● **EXERCISE OBJECTIVE**: Set down exactly, from the records below, the line with "outcome (list Partition)" through the line with "End BreadthFirst.", and nothing else.

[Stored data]
(** ** crystal.ts, earlier revision: breadth-first expansion *)

(** [Array.prototype.map] with a callback that may throw. *)
Fixpoint map_outcome {A B} (f : A → outcome B) (l : list A)
  : outcome (list B) :=
  match l with
  | [] => Ret []
  | x :: l' => y ←! f x; ys ←! map_outcome f l'; Ret (y :: ys)
  end.

(** The earlier revision of crystal.ts, which expands the crystal breadth
    first with the operator of [StackVersion], keeps every vertex, and only
    then looks for lattice words.  [isPartition], [vertexHeight],
    [hookLength], [dimensionInGL] and [partitionToHw] are the same text in
    both revisions. *)
Module BreadthFirst.
(** The loop of [hwToMaybePartition], whose body is the one of
    [latticeWordToMaybePartition]. *)
Fixpoint hw_loop (partition : Partition) (v : list Z) : option Partition :=
  match v with
  | [] => Some partition
  | num :: v' =>
      match lattice_step partition num with
      | Some partition' => hw_loop partition' v'
      | None => None
      end
  end.
Definition hwToMaybePartition (v : Vertex) : option Partition := hw_loop [] v.
Definition hwToPartition (v : Vertex) : outcome Partition :=
  match hwToMaybePartition v with
  | Some result => Ret result
  | None =>
      _ ←! assertOrCrash false
             (Some ("Given vertex " +:+ toString v +:+ " was not a partition"));
      Fault
  end.
Definition isLatticeWord (v : Vertex) : bool :=
  bool_decide (is_Some (hwToMaybePartition v)).
(** [class NumsSet]: the key of a vertex is [nums.join("|")]. *)
Definition key (nums : list Z) : string := join "|" (pretty <$> nums).
(** The body of the loop over [i] for the vertex [v] of the frontier, on
    the pair of [seen] and [new_frontier]. *)
Definition try_edge (v : Vertex) (acc : gset string * list Vertex) (i : Z)
  : gset string * list Vertex :=
  match StackVersion.crystal_f i v with
  | Some result =>
      if bool_decide (key result ∈ acc.1) then acc
      else ({[key result]} ∪ acc.1, acc.2 ++ [result])
  | None => acc
  end.
(** The loop over the frontier. *)
Definition expand_frontier (n : Z) (frontier : list Vertex)
    (seen : gset string) : gset string * list Vertex :=
  foldl (λ acc v, foldl (try_edge v) acc (seqZ 1 (n - 1))) (seen, []) frontier.
(** The [while] loop, for at most [fuel] rounds. *)
Fixpoint bfs_loop (fuel : nat) (n : Z) (crystal : list Vertex)
    (seen : gset string) (frontier : list Vertex) : outcome (list Vertex) :=
  match frontier, fuel with
  | [], _ => Ret crystal
  | _ :: _, O => Timeout
  | _ :: _, S fuel' =>
      let new := expand_frontier n frontier seen in
      bfs_loop fuel' n (crystal ++ new.2) new.1 new.2
  end.
Definition expandInGL (fuel : nat) (n : Z) (start : Vertex)
  : outcome (list Vertex) :=
  _ ←! assertOrCrash (isLatticeWord start) None;
  _ ←! assertOrCrash (vertexHeight start <=? n) None;
  bfs_loop fuel n [start] {[key start]} [start].
Definition tensorHwWithCrystal (v : Vertex) (crystal : list Vertex)
  : list Vertex :=
  foldl (λ result c,
           let tensorElem := v ++ c in
           if isLatticeWord tensorElem then result ++ [tensorElem]
           else result) [] crystal.
Definition tensorPartitions (fuel : nat) (n : Z) (part1 part2 : Partition)
  : outcome (list Partition) :=
  _ ←! assertOrCrash ((2 <=? n) && isPartition part1 && isPartition part2)
         None;
  dim1 ←! dimensionInGL n part1;
  dim2 ←! dimensionInGL n part2;
  let '(part1, part2) :=
    if num_lt dim1 dim2 then (part2, part1) else (part1, part2) in
  v1 ←! partitionToHw part1;
  v2 ←! partitionToHw part2;
  crystal2 ←! expandInGL fuel n v2;
  map_outcome hwToPartition (tensorHwWithCrystal v1 crystal2).
End BreadthFirst.

(** ** parse.ts: evaluation of the postfix form *)

(** [class ParseError]. *)
Module ParseError.
Record t : Type := Make { pos : Z; extent : Z; msg : string }.
End ParseError.

(** [class Item]: [item] is a number, an array of numbers or the string of
    an operator. *)
Module Item.
Inductive value : Type :=
  | Num (num : Z)
  | Arr (nums : list Z)
  | Str (op : string).
Record t : Type := Make { item : value; pos : Z }.
End Item.
Lemma user_information_opens_two_sessions_witness :
  exists w',
    GetProjectUserInformation.fetchProjectsWithAuth demo_server simple_replace 3
      (Some (sample_config (Some (JsString.units "s3cret")) None)) (Ok [])
      (fresh_world [])
    = Some (w', Ok tt)
    /\ sent_since second_session_world w'
         (map (role_request
                 (customer (sample_config (Some (JsString.units "s3cret")) None))
                 "abc.def")
              (map GetProjectUserInformation.formatProject
                 (List.concat [] ++ [item "a"; item "b"; item "c"])))
    /\ exists_in w' GetProjectUserInformation.detailsListPath = true
    /\ exists_in w' GetProjectUserInformation.csvPath = true
    /\ rl_open w' = false.
Proof.
  apply (@user_information_opens_two_sessions demo_server simple_replace 3
           (sample_config (Some (JsString.units "s3cret")) None)
           "https://{customer}/auth/v1" "https://{customer}/auth/v2"
           "https://{customer}/projects" "abc.def" "abc.def"
           [] [item "a"; item "b"; item "c"]
           [sample_response 200 None None None (Some [item "u"]);
            sample_response 200 None None None (Some [item "u"]);
            sample_response 200 None None None (Some [item "u"])]
           (fresh_world []) (authenticated_world ["../output"]) second_session_world);
    try reflexivity.
  - intros i Hi. cbn in Hi. lia.
  - left. eexists. split; [reflexivity|]. repeat split; try reflexivity. discriminate.
  - cbn. lia.
  - cbn. repeat split; try reflexivity; discriminate.
Defined.

(** ** What a result that is not empty says about the files *)

Lemma bind_ok {A B} (m : M A) (k : A -> M B) (w w' : World) (b : B) :
  bind m k w = Some (w', Ok b) ->
  exists a w1, m w = Some (w1, Ok a) /\ k a w1 = Some (w', Ok b).
Proof.
  unfold bind. intros H.
  destruct (m w) as [[w1 [a|e]]|]; [|discriminate H|discriminate H].
  exists a, w1. split; [reflexivity | exact H].
Qed.

Lemma try_catch_nonempty {A} (m : M (list A)) (w w' : World) (l : list A) :
  try_catch m (fun _ => ret []) w = Some (w', Ok l) -> l <> [] ->
  m w = Some (w', Ok l).
Proof.
  unfold try_catch. intros H N.
  destruct (m w) as [[w1 [a|e]]|]; [exact H| |discriminate H].
  injection H as _ <-. contradiction N. reflexivity.
Qed.

Lemma stored_at_sent (path : string) (q : Net.Request) (w : World) :
  stored_at path w -> stored_at path (sent q w).
Proof. intros H. exact H. Qed.

Lemma stored_at_prepared (path other : string) (w : World) :
  stored_at path w -> stored_at path (prepared other w).
Proof.
  unfold stored_at. intros H. rewrite exists_in_prepared, H. reflexivity.
Qed.

Lemma stored_at_written (path : string) (w : World) : stored_at path (prepared path w).
Proof.
  unfold stored_at. rewrite exists_in_prepared, String.eqb_refl. apply orb_true_r.
Qed.

Ltac bind_inv H :=
  let a := fresh "a" in
  let wx := fresh "wx" in
  let Hm := fresh "Hm" in
  apply bind_ok in H; destruct H as [a [wx [Hm H]]];
  try (rewrite writeFile_prepared in Hm; injection Hm as <- _).

Ltac stored_by_write :=
  unfold stored_at;
  change (exists_in (rl_close ?x) ?p) with (exists_in x p);
  rewrite !exists_in_prepared, String.eqb_refl, ?orb_true_r; reflexivity.

Lemma applications_are_stored
    (server : Net.Server) (answers : nat -> string)
    (replace : string -> string -> string -> string)
    (fuel : nat) (config : option Config) (w w1 : World) (apps : list Application) :
  Main.fetchApplicationsWithAuth server answers replace fuel config w = Some (w1, Ok apps) ->
  apps <> [] ->
  stored_at Main.applicationsListPath w1 /\ stored_at Main.applicationsCsvPath w1.
Proof.
  intros H N. unfold Main.fetchApplicationsWithAuth, try_finally in H.
  destruct (try_catch _ _ w) as [[w0 r]|] eqn:E; [|discriminate H].
  injection H as <- ->.
  apply try_catch_nonempty in E; [|exact N].
  bind_inv E. bind_inv E.
  destruct a0; cbn [negb] in E; [|injection E as _ <-; contradiction N; reflexivity].
  bind_inv E.
  destruct a0; cbn [negb] in E; [|injection E as _ <-; contradiction N; reflexivity].
  unfold Main.applications_fetch_and_store in E.
  bind_inv E.
  destruct (_ || _) in E; [discriminate E|].
  do 7 bind_inv E.
  injection E as <- _.
  split; stored_by_write.
Qed.
(** C3.  Whatever the service answers, the stream yields at most one
    chunk; a chunk is ["data: " ++ json.dumps(obj) ++ "\n\n"] for a JSON
    object [obj], it is the last event of the stream and the stream is then
    closed.  When the run completes and the newest message is not an
    assistant message, the stream closes having yielded nothing. *)
Theorem c3_at_most_one_sse_frame R tid rid fuel evs fin :
  generate R tid rid fuel 0 = (evs, fin) ->
  (frames evs = [] \/
   exists pre kvs, evs = pre ++ [Yield ("data: " ++ dumps (JObj kvs) ++ newline ++ newline)%string]
                   /\ frames pre = [] /\ fin = Closed) /\
  (forall n m ms,
     n < fuel ->
     (forall j, j < n -> is_pending (runs_retrieve R tid rid j) = true) ->
     runs_retrieve R tid rid n = Ok "completed" ->
     messages_list R tid = Ok (m :: ms) ->
     msg_role m <> "assistant" ->
     evs = poll_wait tid rid n ++ [Call (CRunsRetrieve tid rid); Call (CMessagesList tid)]
     /\ frames evs = [] /\ fin = Closed).
Proof.
  intros Hg; split.
  - destruct (generate_frames _ _ _ _ _ _ _ Hg) as [H|(pre & k & v & H1 & H2 & H3)];
      [left; exact H|].
    right; exists pre, [(k, v); ("thread_id", tid)]; auto.
  - intros n m ms Hf Hp Hn Hm Hr.
    rewrite (generate_after_pending R tid rid n fuel Hf Hp) in Hg.
    simpl in Hg. unfold poll_step in Hg. rewrite Hn in Hg. simpl in Hg.
    rewrite Hm in Hg. simpl in Hg.
    apply String.eqb_neq in Hr. rewrite Hr in Hg. simpl in Hg.
    inversion Hg; subst.
    split; [reflexivity|]. split; [|reflexivity].
    rewrite frames_app.
    assert (Hw : forall k, frames (poll_wait tid rid k) = []) by
      (induction k; simpl; auto).
    rewrite Hw. reflexivity.
Qed.

Lemma generate_reaches_terminal R tid rid (st : nat -> string) i k fuel :
  (forall j, runs_retrieve R tid rid j = Ok (st j)) ->
  (st (k + i) = "completed" \/ st (k + i) = "failed") ->
  i < fuel ->
  snd (generate R tid rid fuel k) <> Polling.
Proof.
  intros Hst; revert k fuel; induction i as [|i IH]; intros k fuel Ht Hf;
    destruct fuel as [|fuel]; try lia; simpl.
  - destruct (poll_step R tid rid k) as [l [[|]|e]] eqn:Hs; simpl; try discriminate.
    apply poll_step_continue in Hs as [_ Hp].
    rewrite Hst in Hp. rewrite Nat.add_0_r in Ht. simpl in Hp.
    destruct Ht as [Ht | Ht]; rewrite Ht in Hp; discriminate.
  - destruct (poll_step R tid rid k) as [l [[|]|e]] eqn:Hs; simpl; try discriminate.
    destruct (generate R tid rid fuel (S k)) as [l' fin] eqn:Hg; simpl.
    specialize (IH (S k) fuel). rewrite Hg in IH. apply IH; [|lia].
    replace (S k + i) with (k + S i) by lia. exact Ht.
Qed.
(** * hedge-fetch: the hedge budget, the latency tracker and the hedge coordinator

    A shallow embedding of [HedgeBucket] (the local token bucket),
    [LatencyTracker] (the adaptive P95 delay) and [HedgedContext.fetch]
    (the race between a primary and a speculative attempt), with the
    properties of the design document stated and settled against them.

    Numbers.  The TypeScript sources compute on JavaScript numbers.  The
    embedding computes on exact rationals ([Q]): latencies, token levels
    and the smoothed estimate are finite quantities, and the constants
    0.05, 0.2, 0.95 are taken at their decimal value.  Rounding of
    IEEE-754 doubles is therefore outside the main model; the module
    [Binary64] gives the same expressions on binary64 ([inc], the
    smoothing step, the percentile index), and what depends on the
    rounding (the level after a number of rewards, the sign of the
    estimate, the drift of a steady estimate) is stated there.

    Platform.  [Headers], [crypto.randomUUID] and [setTimeout] are
    embedded as far as the coordinator depends on them: [new Headers]
    lower-cases names, strips and joins values and refuses what is not
    well formed; a UUID is the string made of the bits drawn; a timer
    waits for its delay, or 1 ms when the delay is out of range. *)

From Stdlib Require Import QArith Qabs Qround Qminmax Lqa Lia ZArith List String Ascii Bool.
From Stdlib Require Import Sorting.Sorted Sorting.Permutation.
From Stdlib Require Floats.SpecFloat.
From stdpp Require Import base option gmap strings.
Import ListNotations.

Local Open Scope Q_scope.

(** ** A state monad for the methods of the two mutable objects *)

Module St.

Definition t (S A : Type) : Type := S -> A * S.

Definition ret {S A} (a : A) : t S A := fun s => (a, s).

Definition bind {S A B} (m : t S A) (k : A -> t S B) : t S B :=
  fun s => let '(a, s') := m s in k a s'.

Definition get {S} : t S S := fun s => (s, s).

Definition put {S} (s : S) : t S unit := fun _ => (tt, s).

Definition exec {S A} (m : t S A) (s : S) : S := snd (m s).

Definition eval {S A} (m : t S A) (s : S) : A := fst (m s).

End St.

Notation "'do' x <- m ; k" := (St.bind m (fun x => k))
  (at level 10, x name, m at level 100, k at level 200).

(** ** HedgeBucket (the local token bucket) *)

Module HedgeBucket.

Record t : Type := { tokens : Q }.

(** [private tokens = 0] *)
Definition fresh : t := {| tokens := 0 |}.

(** The [readonly] fields. *)
Definition maxTokens : Q := 10.
Definition hedgeCost : Q := 1.
Definition gainPerRequest : Q := 0.05.

(** [return this.tokens >= this.hedgeCost] *)
Definition canHedge : St.t t bool :=
  do b <- St.get; St.ret (Qle_bool hedgeCost (tokens b)).

(** [this.tokens -= this.hedgeCost] *)
Definition consumeHedge : St.t t unit :=
  do b <- St.get; St.put {| tokens := tokens b - hedgeCost |}.

(** [this.tokens = Math.min(this.maxTokens, this.tokens + this.gainPerRequest)] *)
Definition inc : St.t t unit :=
  do b <- St.get; St.put {| tokens := Qmin maxTokens (tokens b + gainPerRequest) |}.

(** Calls a client can make on the bucket. *)
Inductive call : Type := CanHedge | ConsumeHedge | Inc.

Definition perform (c : call) (b : t) : t :=
  match c with
  | CanHedge => St.exec canHedge b
  | ConsumeHedge => St.exec consumeHedge b
  | Inc => St.exec inc b
  end.

(** The bucket after each call of a sequence, in order. *)
Fixpoint history (b : t) (cs : list call) : list t :=
  match cs with
  | [] => []
  | c :: cs' => perform c b :: history (perform c b) cs'
  end.
(** * lightbulb.commands.options: option declaration, schema
      materialisation and value binding

    A shallow embedding of [lightbulb/commands/options.py].  Python objects
    are records, [hikari.UNDEFINED] is the first constructor of
    [UndefinedOr], the dictionaries of resolved entities are [gmap]s keyed
    by snowflake, and the two effects a descriptor read can have (calling
    the client's value resolver, raising) live in a small state-and-error
    monad. *)

From Stdlib Require Import ZArith Bool List.
From Stdlib Require Import SpecFloat.
From stdpp Require Import gmap strings.

Import ListNotations.
Open Scope string_scope.
Open Scope Z_scope.

(** ** The hikari vocabulary used by the module *)

(** [hikari.Snowflake] is an [int]. *)
Definition Snowflake : Type := Z.

(** [hikari.OptionType]. *)
Inductive OptionType :=
| SUB_COMMAND | SUB_COMMAND_GROUP | STRING | INTEGER | BOOLEAN | USER
| CHANNEL | ROLE | MENTIONABLE | FLOAT | ATTACHMENT.

(** The entity classes the module mentions.  [Member] and
    [InteractionMember] derive from [User]; any other class is named. *)
Inductive pyclass :=
| hikari_User
| hikari_Member
| hikari_InteractionMember
| hikari_Message
| other_class (qualname : string).

Definition pyclass_is (a b : pyclass) : bool :=
  match a, b with
  | hikari_User, hikari_User => true
  | hikari_Member, hikari_Member => true
  | hikari_InteractionMember, hikari_InteractionMember => true
  | hikari_Message, hikari_Message => true
  | other_class x, other_class y => String.eqb x y
  | _, _ => false
  end.

(** [issubclass(a, b)] on the classes above. *)
Definition issubclass (a b : pyclass) : bool :=
  match a, b with
  | (hikari_User | hikari_Member | hikari_InteractionMember), hikari_User => true
  | (hikari_Member | hikari_InteractionMember), hikari_Member => true
  | _, _ => pyclass_is a b
  end.

Record User := mkUser {
  user_id : Snowflake;
  username : string;
  is_bot : bool
}.

Record InteractionMember := mkInteractionMember {
  member_user : User;
  guild_id : Snowflake;
  nickname : option string
}.

Record Message := mkMessage {
  message_id : Snowflake;
  channel_id : Snowflake;
  content : option string
}.

(** Python values, as far as the module handles them: the payload of
    [t.Any] fields, the unbound fallbacks, what a dictionary [.get]
    returns and what the resolver hands back. *)
#[local] Set Warnings "-register-all".
Inductive value :=
| PyNone
| PyBool (b : bool)
| PyInt (z : Z)
| PyFloat (f : spec_float)
| PyStr (s : string)
| PySeq (items : list value)
| PyUser (u : User)
| PyMember (m : InteractionMember)
| PyMessage (m : Message).

(** [type(v)] for the entity objects; [None] for the builtins. *)
Definition class_of (v : value) : option pyclass :=
  match v with
  | PyUser _ => Some hikari_User
  | PyMember _ => Some hikari_InteractionMember
  | PyMessage _ => Some hikari_Message
  | _ => None
  end.
Lemma parseInt_not_a_number s :
  match trimStart s with
  | EmptyString => True
  | String c _ => ¬ Spec.decimalDigit c ∧ c ≠ "+"%char ∧ c ≠ "-"%char
  end →
  parseInt s = NaN.
Proof.
  unfold parseInt. destruct (trimStart s) as [|c r]; [done|].
  intros (Hdigit & Hplus & Hminus).
  assert (stripSign (String c r) = (false, String c r)) as ->.
  { revert Hplus Hminus. clear.
    destruct c as [[] [] [] [] [] [] [] []]; done. }
  assert (stripPrefix (String c r) = (10%Z, String c r)) as ->.
  { assert (c ≠ "0"%char) as Hzero.
    { intros ->. apply Hdigit. unfold Spec.decimalDigit. simpl. by left. }
    revert Hzero. clear. destruct c as [[] [] [] [] [] [] [] []]; done. }
  simpl. by rewrite (not_decimalDigit_radix _ Hdigit).
Qed.

(** A non-empty numeric cell whose first character after leading white
    space is neither a digit nor a sign, or that is all white space, gives
    the priority 0 and the estimate NaN. *)
Theorem text_cell_not_a_number targetTeamId statusMap labelMap
    (row : gmap string string) s :
  s ≠ "" →
  match trimStart s with
  | EmptyString => True
  | String c _ => ¬ Spec.decimalDigit c ∧ c ≠ "+"%char ∧ c ≠ "-"%char
  end →
  priority (normalizeRow targetTeamId statusMap labelMap (<["Priority" := s]> row))
  = Int 0
  ∧ estimate (normalizeRow targetTeamId statusMap labelMap (<["Estimate" := s]> row))
    = Some NaN.
Proof.
  intros Hs Htext%parseInt_not_a_number.
  assert (JsString.truthy s = true) as Hfilled by (by destruct s).
  split; simpl; by rewrite field_insert, Hfilled, Htext.
Qed.

(** ** The properties above at sample inputs *)

Lemma buildLookup_keys_lowercase_witness :
  toLowerCase "bug" = "bug" ∧ "bug" ≠ "__proto__"
  ∧ ∃ n, n ∈ sampleLabels ∧ toLowerCase (node_name n) = "bug" ∧ node_id n = "L1".
Proof. apply (buildLookup_keys_lowercase sampleLabels "bug" "L1"). by vm_compute. Defined.

Lemma status_matches_state_name_witness :
  stateId (normalizeRow "team-1" (buildLookup (sampleStates "team-1")) ∅
             {[ "Status" := "  in PROGRESS " ]})
  = VString "S2".
Proof.
  apply (status_matches_state_name "team-1" ∅ {[ "Status" := "  in PROGRESS " ]}
           [ {| node_name := "Todo"; node_id := "S1" |} ]
           {| node_name := "In Progress"; node_id := "S2" |} []
           "  in PROGRESS ").
  - discriminate.
  - constructor.
  - reflexivity.
  - discriminate.
  - reflexivity.
Defined.

Lemma cells_case_insensitive_witness :
  let labelMap := buildLookup sampleLabels in
  stateId (normalizeRow "team-1" ∅ labelMap (<["Status" := "Bug, URGENT"]> ∅))
  = stateId (normalizeRow "team-1" ∅ labelMap (<["Status" := "bug, urgent"]> ∅))
  ∧ labelIds (normalizeRow "team-1" ∅ labelMap (<["Labels" := "Bug, URGENT"]> ∅))
    = labelIds (normalizeRow "team-1" ∅ labelMap (<["Labels" := "bug, urgent"]> ∅)).
Proof. intros labelMap. apply cells_case_insensitive. reflexivity. Defined.
Inductive res (A : Type) : Type :=
| Ok (a : A)
| Raise (e : exn).
Arguments Ok {A} a.
Arguments Raise {A} e.

(** Sequencing of calls that may raise: [x ← m; k] runs [k] only when [m]
    returned. *)
#[global] Instance res_bind : MBind res := fun A B k m =>
  match m with
  | Ok a => k a
  | Raise e => Raise e
  end.

#[global] Instance res_ret : MRet res := fun A a => Ok a.

(** The standard-library modules that [helper.py] imports
    ([import re], [import os], [import string], [import logging]).  A
    reference to any other module name is an unbound global. *)
Definition imported_modules : list string :=
  ["re"; "os"; "string"; "logging"]%string.

Definition module_ref (m : string) : res unit :=
  if existsb (String.eqb m) imported_modules then Ok tt else Raise (NameError m).

(** The global names of [helper.py]: the modules and the exception class it
    imports, and the constants, classes and functions it defines.  A
    reference to any other name that is no builtin is an unbound global. *)
Definition module_globals : list string :=
  ["re"; "os"; "string"; "logging"; "DelimiterError"; "NUMBER_CHARACTERS";
   "Attribute"; "BaseAnnotation"; "Annotation"; "AnnotationType"; "DiscourseData";
   "get_corpora_list"; "corpus_name_to_path"; "compile_digraphs"; "inspect_directory";
   "parse_numbers"; "parse_transcription"; "text_to_lines"; "find_wav_path";
   "log_annotation_types"; "data_to_discourse"]%string.

Definition global_ref (n : string) : res unit :=
  if existsb (String.eqb n) module_globals then Ok tt else Raise (NameError n).

(** ** Attribute *)

(** [Attribute.ATT_TYPES], in its order. *)
Inductive att_type : Type := spelling | tier | numeric | factor.

Definition ATT_TYPES : list att_type := [spelling; tier; numeric; factor].

Definition att_type_eqb (a b : att_type) : bool :=
  match a, b with
  | spelling, spelling | tier, tier | numeric, numeric | factor, factor => true
  | _, _ => false
  end.

(** The values an attribute sees: [None], a number, a string, or a list
    (a transcription: the labels of its segments). *)
Inductive value : Type :=
| VNone
| VNum (q : Q)
| VStr (s : str)
| VList (l : list str).

(** [isinstance(v, (int, float))] and [isinstance(v, str)]. *)
Definition is_number (v : value) : bool :=
  match v with VNum _ => true | _ => false end.

Definition is_str (v : value) : bool :=
  match v with VStr _ => true | _ => false end.

(** Truth value of [if v:]. *)
Definition truthy (v : value) : bool :=
  match v with
  | VNone => false
  | VNum q => negb (Qeq_bool q 0)
  | VStr s => negb (str_eqb s [])
  | VList l => match l with [] => false | _ => true end
  end.

(** A list has no hash: it cannot be a member of a [set]. *)
Definition hashable (v : value) : bool :=
  match v with VList _ => false | _ => true end.

(** [==] on hashable values. *)
Definition value_eqb (a b : value) : bool :=
  match a, b with
  | VNone, VNone => true
  | VNum p, VNum q => Qeq_bool p q
  | VStr s, VStr t => str_eqb s t
  | _, _ => false
  end.

(** [Attribute._range]: [None], the two-element list [[lo, hi]] of a numeric
    attribute, or a [set] (its members in insertion order, without
    duplicates). *)
Inductive range : Type :=
| RNone
| RPair (lo hi : Q)
| RSet (elems : list value).

(** [set.add]. *)
Definition set_add (v : value) (l : list value) : list value :=
  if existsb (value_eqb v) l then l else l ++ [v].

Record Attribute : Type := mkAttribute {
  name : str;
  att_kind : att_type;
  _display_name : option str;
  _default_value : value;
  _range : range;
  _delim : option str
}.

● **COMPLETED TASK**:
  : outcome (list Partition) :=
  _ ←! assertOrCrash ((2 <=? n) && isPartition part1 && isPartition part2)
         None;
  dim1 ←! dimensionInGL n part1;
  dim2 ←! dimensionInGL n part2;
  let '(part1, part2) :=
    if num_lt dim1 dim2 then (part2, part1) else (part1, part2) in
  v1 ←! partitionToHw part1;
  v2 ←! partitionToHw part2;
  crystal2 ←! expandInGL fuel n v2;
  map_outcome hwToPartition (tensorHwWithCrystal v1 crystal2).
End BreadthFirst.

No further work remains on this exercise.